Your task>
Here are some entries. Repeat all of them exactly.

Given information>
(** C7.  On a string field, [isEmail()] appends its entry exactly when the
    value is not of the shape text@text.text, and clears the entries of
    the check when it is.  From an empty list ["a@b.com"] leaves no entry
    and ["a@@b"] leaves one. *)
Theorem isEmail_records_iff_not_email_shaped :
  (forall W (h : Heap W) (s : string),
      field_string (this h) = Some s ->
      outcome isEmail h = inr tt
      /\ (email_shaped s ->
          errors_after isEmail h = without "isEmail" (errors (this h)))
      /\ (~ email_shaped s ->
          errors_after isEmail h
          = (errors (this h)
             ++ [entry "isEmail" "Incorrect email address"])%list))
  /\ errors_after isEmail (fresh (field (Js.Str "a@b.com")) no_rules LangEN)
     = []
  /\ errors_after isEmail (fresh (field (Js.Str "a@@b")) no_rules LangEN)
     = [entry "isEmail" "Incorrect email address"].
Proof.
  split; [| split; reflexivity].
  intros W h s Hs. unfold outcome, errors_after, exec.
  rewrite (isEmail_run h s Hs). simpl.
  split; [reflexivity |].
  destruct (RegExp.test RegExp.email_re s) eqn:Ht.
  - split; [reflexivity |]. intros Hn. exfalso. apply Hn.
    apply PatternFacts.test_email. exact Ht.
  - split; [| reflexivity]. intros He.
    apply PatternFacts.test_email in He. congruence.
Qed.

(** ["x.y@mail.org"] is of the shape and clears a stale entry; ["a b@c.d"]
    is not, because of the space. *)
Lemma isEmail_records_iff_not_email_shaped_witness :
  let h := with_errors [entry "isEmail" "Incorrect email address"]
             (fresh (field (Js.Str "x.y@mail.org")) no_rules LangEN) in
  field_string (this h) = Some "x.y@mail.org"
  /\ email_shaped "x.y@mail.org"
  /\ errors_after isEmail h = [].
Proof.
  intros h.
  assert (He : email_shaped "x.y@mail.org").
  { exists "x.y", "mail", "org".
    split; [reflexivity |].
    repeat split; try discriminate;
      simpl in *;
      repeat match goal with
             | H : _ \/ _ |- _ => destruct H
             | H : False |- _ => destruct H
             end; subst; try reflexivity; discriminate. }
  split; [reflexivity |]. split; [exact He |].
  destruct isEmail_records_iff_not_email_shaped as [Hgen _].
  destruct (Hgen log h "x.y@mail.org" eq_refl) as (_ & Hyes & _).
  rewrite (Hyes He). reflexivity.
Defined.

(** C8.  On a string field, [isAlpha()] appends its entry exactly when the
    value holds a character outside [A-Za-z], and clears the entries of the
    check otherwise; the empty string passes.  From an empty list
    ["abc123"] leaves exactly one entry, named ["isAlpha"]. *)
Theorem isAlpha_records_iff_not_letters :
  (forall W (h : Heap W) (s : string),
      field_string (this h) = Some s ->
      outcome isAlpha h = inr tt
      /\ (only_letters s = true ->
          errors_after isAlpha h = without "isAlpha" (errors (this h)))
      /\ (only_letters s = false ->
          errors_after isAlpha h
          = (errors (this h)
             ++ [entry "isAlpha"
                   "Should contain only alphabetic letters"])%list))
  /\ only_letters "" = true
  /\ errors_after isAlpha (fresh (field (Js.Str "")) no_rules LangEN) = []
  /\ errors_after isAlpha (fresh (field (Js.Str "abc123")) no_rules LangEN)
     = [entry "isAlpha" "Should contain only alphabetic letters"].
Proof.
  split; [| repeat split].
  intros W h s Hs. unfold outcome, errors_after, exec.
  rewrite (isAlpha_run h s Hs). simpl.
  split; [reflexivity |].
  split; intros ->; reflexivity.
Qed.

(** The empty string passes and clears a stale entry; ["R2D2"] fails. *)
Lemma isAlpha_records_iff_not_letters_witness :
  let h := with_errors
             [entry "isAlpha" "Should contain only alphabetic letters"]
             (fresh (field (Js.Str "")) no_rules LangEN) in
  let g := fresh (field (Js.Str "R2D2")) no_rules LangEN in
  field_string (this h) = Some ""
  /\ only_letters "" = true
  /\ errors_after isAlpha h = []
  /\ only_letters "R2D2" = false
  /\ errors_after isAlpha g
     = [entry "isAlpha" "Should contain only alphabetic letters"].
Proof.
  intros h g.
  destruct isAlpha_records_iff_not_letters as [Hgen _].
  destruct (Hgen log h "" eq_refl) as (_ & Hyes & _).
  destruct (Hgen log g "R2D2" eq_refl) as (_ & _ & Hno).
  split; [reflexivity |]. split; [reflexivity |].
  split; [rewrite (Hyes eq_refl); reflexivity |].
  split; [reflexivity |].
  rewrite (Hno eq_refl). reflexivity.
Defined.

(** C9, as the code has it.  On a string field and with a check name, a
    [customCheck] whose predicate returns anything but [true] appends one
    entry under that name, with the message given or, when the message is
    empty, with "<checkName> check failed".  A second call whose predicate
    returns [true] removes every entry of that name, the one just added and
    any the list held before, and leaves the entries of the other checks,
    in their order; when the list held no entry of that name before the
    first call, it is back to what it was. *)
Theorem customCheck_adds_then_removes {W} (h : Heap W)
    (s name msg : string) (fails passes : string -> Js.value) :
  field_string (this h) = Some s ->
  name <> "" ->
  fails s <> Js.Bool true ->
  passes s = Js.Bool true ->
  let es := errors (this h) in
  let h1 := exec (customCheck (Some fails) (Some name) (Some msg)) h in
  let h2 := exec (customCheck (Some passes) (Some name) (Some msg)) h1 in
  (msg <> "" -> errors (this h1) = (es ++ [entry name msg])%list)
  /\ (msg = "" ->
      errors (this h1)
      = (es ++ [entry name (name ++ " check failed")])%list)
  /\ errors (this h2) = without name es
  /\ (~ In name (checkNames es) -> errors (this h2) = es).
Proof.
  intros Hs Hn Hf Hp es h1 h2.
  assert (E1 : errors (this h1)
               = (es ++ [entry name
                           (if String.eqb msg ""
                            then name ++ " check failed" else msg)])%list).
  { unfold h1, exec. rewrite (customCheck_run h s fails name msg Hs Hn).
    apply is_true_false in Hf. rewrite Hf. reflexivity. }
  assert (E2 : errors (this h2) = without name es).
  { unfold h2, exec.
    assert (Hs1 : field_string (this h1) = Some s).
    { unfold h1, exec.
      rewrite (customCheck_run h s fails name msg Hs Hn). exact Hs. }
    rewrite (customCheck_run h1 s passes name msg Hs1 Hn), Hp. simpl.
    rewrite E1, without_app, without_own. apply app_nil_r. }
  split; [| split; [| split]].
  - intros Hm. rewrite E1.
    destruct (String.eqb_spec msg ""); [contradiction | reflexivity].
  - intros ->. rewrite E1. reflexivity.
  - exact E2.
  - intros Hnot. rewrite E2. apply without_absent. exact Hnot.
Qed.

Expected answer>
(** C7.  On a string field, [isEmail()] appends its entry exactly when the
    value is not of the shape text@text.text, and clears the entries of
    the check when it is.  From an empty list ["a@b.com"] leaves no entry
    and ["a@@b"] leaves one. *)
Theorem isEmail_records_iff_not_email_shaped :
  (forall W (h : Heap W) (s : string),
      field_string (this h) = Some s ->
      outcome isEmail h = inr tt
      /\ (email_shaped s ->
          errors_after isEmail h = without "isEmail" (errors (this h)))
      /\ (~ email_shaped s ->
          errors_after isEmail h
          = (errors (this h)
             ++ [entry "isEmail" "Incorrect email address"])%list))
  /\ errors_after isEmail (fresh (field (Js.Str "a@b.com")) no_rules LangEN)
     = []
  /\ errors_after isEmail (fresh (field (Js.Str "a@@b")) no_rules LangEN)
     = [entry "isEmail" "Incorrect email address"].
Proof.
  split; [| split; reflexivity].
  intros W h s Hs. unfold outcome, errors_after, exec.
  rewrite (isEmail_run h s Hs). simpl.
  split; [reflexivity |].
  destruct (RegExp.test RegExp.email_re s) eqn:Ht.
  - split; [reflexivity |]. intros Hn. exfalso. apply Hn.
    apply PatternFacts.test_email. exact Ht.
  - split; [| reflexivity]. intros He.
    apply PatternFacts.test_email in He. congruence.
Qed.

(** ["x.y@mail.org"] is of the shape and clears a stale entry; ["a b@c.d"]
    is not, because of the space. *)
Lemma isEmail_records_iff_not_email_shaped_witness :
  let h := with_errors [entry "isEmail" "Incorrect email address"]
             (fresh (field (Js.Str "x.y@mail.org")) no_rules LangEN) in
  field_string (this h) = Some "x.y@mail.org"
  /\ email_shaped "x.y@mail.org"
  /\ errors_after isEmail h = [].
Proof.
  intros h.
  assert (He : email_shaped "x.y@mail.org").
  { exists "x.y", "mail", "org".
    split; [reflexivity |].
    repeat split; try discriminate;
      simpl in *;
      repeat match goal with
             | H : _ \/ _ |- _ => destruct H
             | H : False |- _ => destruct H
             end; subst; try reflexivity; discriminate. }
  split; [reflexivity |]. split; [exact He |].
  destruct isEmail_records_iff_not_email_shaped as [Hgen _].
  destruct (Hgen log h "x.y@mail.org" eq_refl) as (_ & Hyes & _).
  rewrite (Hyes He). reflexivity.
Defined.

(** C8.  On a string field, [isAlpha()] appends its entry exactly when the
    value holds a character outside [A-Za-z], and clears the entries of the
    check otherwise; the empty string passes.  From an empty list
    ["abc123"] leaves exactly one entry, named ["isAlpha"]. *)
Theorem isAlpha_records_iff_not_letters :
  (forall W (h : Heap W) (s : string),
      field_string (this h) = Some s ->
      outcome isAlpha h = inr tt
      /\ (only_letters s = true ->
          errors_after isAlpha h = without "isAlpha" (errors (this h)))
      /\ (only_letters s = false ->
          errors_after isAlpha h
          = (errors (this h)
             ++ [entry "isAlpha"
                   "Should contain only alphabetic letters"])%list))
  /\ only_letters "" = true
  /\ errors_after isAlpha (fresh (field (Js.Str "")) no_rules LangEN) = []
  /\ errors_after isAlpha (fresh (field (Js.Str "abc123")) no_rules LangEN)
     = [entry "isAlpha" "Should contain only alphabetic letters"].
Proof.
  split; [| repeat split].
  intros W h s Hs. unfold outcome, errors_after, exec.
  rewrite (isAlpha_run h s Hs). simpl.
  split; [reflexivity |].
  split; intros ->; reflexivity.
Qed.

(** The empty string passes and clears a stale entry; ["R2D2"] fails. *)
Lemma isAlpha_records_iff_not_letters_witness :
  let h := with_errors
             [entry "isAlpha" "Should contain only alphabetic letters"]
             (fresh (field (Js.Str "")) no_rules LangEN) in
  let g := fresh (field (Js.Str "R2D2")) no_rules LangEN in
  field_string (this h) = Some ""
  /\ only_letters "" = true
  /\ errors_after isAlpha h = []
  /\ only_letters "R2D2" = false
  /\ errors_after isAlpha g
     = [entry "isAlpha" "Should contain only alphabetic letters"].
Proof.
  intros h g.
  destruct isAlpha_records_iff_not_letters as [Hgen _].
  destruct (Hgen log h "" eq_refl) as (_ & Hyes & _).
  destruct (Hgen log g "R2D2" eq_refl) as (_ & _ & Hno).
  split; [reflexivity |]. split; [reflexivity |].
  split; [rewrite (Hyes eq_refl); reflexivity |].
  split; [reflexivity |].
  rewrite (Hno eq_refl). reflexivity.
Defined.

(** C9, as the code has it.  On a string field and with a check name, a
    [customCheck] whose predicate returns anything but [true] appends one
    entry under that name, with the message given or, when the message is
    empty, with "<checkName> check failed".  A second call whose predicate
    returns [true] removes every entry of that name, the one just added and
    any the list held before, and leaves the entries of the other checks,
    in their order; when the list held no entry of that name before the
    first call, it is back to what it was. *)
Theorem customCheck_adds_then_removes {W} (h : Heap W)
    (s name msg : string) (fails passes : string -> Js.value) :
  field_string (this h) = Some s ->
  name <> "" ->
  fails s <> Js.Bool true ->
  passes s = Js.Bool true ->
  let es := errors (this h) in
  let h1 := exec (customCheck (Some fails) (Some name) (Some msg)) h in
  let h2 := exec (customCheck (Some passes) (Some name) (Some msg)) h1 in
  (msg <> "" -> errors (this h1) = (es ++ [entry name msg])%list)
  /\ (msg = "" ->
      errors (this h1)
      = (es ++ [entry name (name ++ " check failed")])%list)
  /\ errors (this h2) = without name es
  /\ (~ In name (checkNames es) -> errors (this h2) = es).
Proof.
  intros Hs Hn Hf Hp es h1 h2.
  assert (E1 : errors (this h1)
               = (es ++ [entry name
                           (if String.eqb msg ""
                            then name ++ " check failed" else msg)])%list).
  { unfold h1, exec. rewrite (customCheck_run h s fails name msg Hs Hn).
    apply is_true_false in Hf. rewrite Hf. reflexivity. }
  assert (E2 : errors (this h2) = without name es).
  { unfold h2, exec.
    assert (Hs1 : field_string (this h1) = Some s).
    { unfold h1, exec.
      rewrite (customCheck_run h s fails name msg Hs Hn). exact Hs. }
    rewrite (customCheck_run h1 s passes name msg Hs1 Hn), Hp. simpl.
    rewrite E1, without_app, without_own. apply app_nil_r. }
  split; [| split; [| split]].
  - intros Hm. rewrite E1.
    destruct (String.eqb_spec msg ""); [contradiction | reflexivity].
  - intros ->. rewrite E1. reflexivity.
  - exact E2.
  - intros Hnot. rewrite E2. apply without_absent. exact Hnot.
Qed.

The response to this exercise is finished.